[Stored data]
━━━━━━━━━━━━━━━━━━━━━━━━━━━━━━

(** X27: [status] raises [ZeroDivisionError] exactly when some state
    file records a total of zero chunks, and returns normally exactly
    when none does. *)
Theorem status_fails_on_empty_total (w : world) :
  (CLIProcessor.status w = CLIProcessor.ZeroDivisionError
   <-> exists h state, state_dir w !! h = Some state
                       /\ total_chunks state = 0%nat)
  /\ (CLIProcessor.status w = CLIProcessor.Returned
      <-> forall h state, state_dir w !! h = Some state ->
                          total_chunks state <> 0%nat).
Proof.
  unfold CLIProcessor.status.
  destruct (status_loop_fails_iff (map snd (map_to_list (state_dir w))))
    as [Hf Hr].
  rewrite Hf, Hr. split; split.
  - intros (st & Hin & Hz). apply in_map_iff in Hin as ([h st'] & <- & Hin).
    apply list_elem_of_In, elem_of_map_to_list in Hin. now exists h, st'.
  - intros (h & st & Hl & Hz). exists st. split; [|exact Hz].
    apply in_map_iff. exists (h, st). split; [reflexivity|].
    now apply list_elem_of_In, elem_of_map_to_list.
  - intros Hall h st Hl. apply Hall. apply in_map_iff. exists (h, st).
    split; [reflexivity|]. now apply list_elem_of_In, elem_of_map_to_list.
  - intros Hall st Hin. apply in_map_iff in Hin as ([h st'] & <- & Hin).
    apply list_elem_of_In, elem_of_map_to_list in Hin. now apply (Hall h).
Qed.

(** X24 at a text of eight characters. *)
Lemma text_file_demo_run_witness :
  let E := Demo.demo_env Demo.never "y" NoClient in
  let w := Demo.disk [("doc.txt", "abcdefgh")] in
  let price := {| ModelPricing.input := 2.50; ModelPricing.output := 10.00 |}%float in
  files w !! "doc.txt" = Some "abcdefgh"
  /\ decode_utf8 E "abcdefgh" = Some "abcdefgh"
  /\ file_extension E "doc.txt" = Txt
  /\ chunk_dir w !! md5 E "abcdefgh" = None
  /\ state_dir w !! md5 E "abcdefgh" = None
  /\ api_client E = NoClient
  /\ ModelPricing.lookup ModelPricing.MODELS "gpt-4o" = Some price
  /\ (forall t, pause_flag E t = false)
  /\ exists state w',
       IntegratedProcessor.process_file E "doc.txt" "system" "{chunk_text}"
         "gpt-4o" 1000 true w = Some (Ok state, w')
       /\ processed_chunks state = 1%nat
       /\ Z.of_nat (total_chunks state) = 1.
Proof.
  intros E w price.
  assert (Hf : files w !! "doc.txt" = Some "abcdefgh") by reflexivity.
  assert (Hd : decode_utf8 E "abcdefgh" = Some "abcdefgh") by reflexivity.
  assert (He : file_extension E "doc.txt" = Txt) by reflexivity.
  assert (Hc : chunk_dir w !! md5 E "abcdefgh" = None) by reflexivity.
  assert (Hs : state_dir w !! md5 E "abcdefgh" = None) by reflexivity.
  assert (Ha : api_client E = NoClient) by reflexivity.
  assert (Hp : ModelPricing.lookup ModelPricing.MODELS "gpt-4o" = Some price)
    by reflexivity.
  assert (Hflag : forall t, pause_flag E t = false) by reflexivity.
  split; [exact Hf|]. split; [exact Hd|]. split; [exact He|].
  split; [exact Hc|]. split; [exact Hs|]. split; [exact Ha|].
  split; [exact Hp|]. split; [exact Hflag|].
  destruct (text_file_demo_run E "doc.txt" "abcdefgh" "abcdefgh" "system"
              "{chunk_text}" "gpt-4o" 1000 price w Hf Hd He Hc Hs Ha Hp Hflag)
    as (state & w' & Hrun & Hproc & _ & _ & Htotal & _).
  exists state, w'. split; [exact Hrun|]. split; [exact Hproc|].
  rewrite Htotal. reflexivity.
Defined.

━━━━━━━━━━━━━━━━━━━━━━━━━━━━━━

- PROBLEM REQUIREMENTS:
Which lines above include the word "system"? Pick them out and copy them.

- ANSWER TO THE PROBLEM:
       IntegratedProcessor.process_file E "doc.txt" "system" "{chunk_text}"
  destruct (text_file_demo_run E "doc.txt" "abcdefgh" "abcdefgh" "system"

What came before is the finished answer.